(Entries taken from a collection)
Lemma create_pulse_group_replay_witness :
  exists id g',
    (forall k : nat, [3; 1; 2]%nat !! k = Some 1%nat -> expand [0; 1; 2] [1; 1; 1] !! k = Some id)
    /\ create_pulse_group Demo.pci (Demo.block ([3; 1; 2] ++ [1])%nat) "g" Demo.start
       = (Return (PyDict g'), snd (Demo.run [3; 1; 2]%nat))
    /\ ((last [0; 1; 2] = Some id /\ pulses g' = [0; 1; 2]
         /\ exists ns n, [1; 1; 1] = ns ++ [n] /\ nrep g' = ns ++ [n + 1])
        \/ (last [0; 1; 2] <> Some id /\ pulses g' = [0; 1; 2] ++ [id]
            /\ nrep g' = [1; 1; 1] ++ [1])).
Proof.
  apply (create_pulse_group_replay (Other:=Demo.Branching) Demo.pci [3; 1; 2]%nat 1%nat
           "g" Demo.start
           {| pulses := [0; 1; 2]; nrep := [1; 1; 1]; name := "g"; chan := 1;
              ctrl := "notrig" |}).
  - vm_compute. reflexivity.
  - apply elem_of_cons. right. apply elem_of_cons. left. reflexivity.
Defined.

Lemma create_pulse_group_names_witness :
  "g" = "g"
  /\ exists ss,
       calls (snd (Demo.run [1; 2; 1]%nat)) = calls Demo.start ++ ss
       /\ Forall (fun s => exists w : nat,
                    w ∈ [1; 2; 1]%nat
                    /\ ws_name s = "wf_" +:+ str_of_int (hash w)
                    /\ clk (data s) = sample_rate Demo.pci
                    /\ marker (data s) = replicate (length (wf (data s))) (of_int 0)) ss.
Proof.
  apply (create_pulse_group_names (Other:=Demo.Branching) Demo.pci [1; 2; 1]%nat "g"
           Demo.start
           {| pulses := [0; 1; 0]; nrep := [1; 1; 1]; name := "g"; chan := 1;
              ctrl := "notrig" |}).
  vm_compute. reflexivity.
Defined.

> What is being asked:
Reproduce, word for word, every line starting at the line that contains "(forall k : nat, [3;" and ending with the final line of the entries.

> Your solution:
    (forall k : nat, [3; 1; 2]%nat !! k = Some 1%nat -> expand [0; 1; 2] [1; 1; 1] !! k = Some id)
    /\ create_pulse_group Demo.pci (Demo.block ([3; 1; 2] ++ [1])%nat) "g" Demo.start
       = (Return (PyDict g'), snd (Demo.run [3; 1; 2]%nat))
    /\ ((last [0; 1; 2] = Some id /\ pulses g' = [0; 1; 2]
         /\ exists ns n, [1; 1; 1] = ns ++ [n] /\ nrep g' = ns ++ [n + 1])
        \/ (last [0; 1; 2] <> Some id /\ pulses g' = [0; 1; 2] ++ [id]
            /\ nrep g' = [1; 1; 1] ++ [1])).
Proof.
  apply (create_pulse_group_replay (Other:=Demo.Branching) Demo.pci [3; 1; 2]%nat 1%nat
           "g" Demo.start
           {| pulses := [0; 1; 2]; nrep := [1; 1; 1]; name := "g"; chan := 1;
              ctrl := "notrig" |}).
  - vm_compute. reflexivity.
  - apply elem_of_cons. right. apply elem_of_cons. left. reflexivity.
Defined.

Lemma create_pulse_group_names_witness :
  "g" = "g"
  /\ exists ss,
       calls (snd (Demo.run [1; 2; 1]%nat)) = calls Demo.start ++ ss
       /\ Forall (fun s => exists w : nat,
                    w ∈ [1; 2; 1]%nat
                    /\ ws_name s = "wf_" +:+ str_of_int (hash w)
                    /\ clk (data s) = sample_rate Demo.pci
                    /\ marker (data s) = replicate (length (wf (data s))) (of_int 0)) ss.
Proof.
  apply (create_pulse_group_names (Other:=Demo.Branching) Demo.pci [1; 2; 1]%nat "g"
           Demo.start
           {| pulses := [0; 1; 0]; nrep := [1; 1; 1]; name := "g"; chan := 1;
              ctrl := "notrig" |}).
  vm_compute. reflexivity.
Defined.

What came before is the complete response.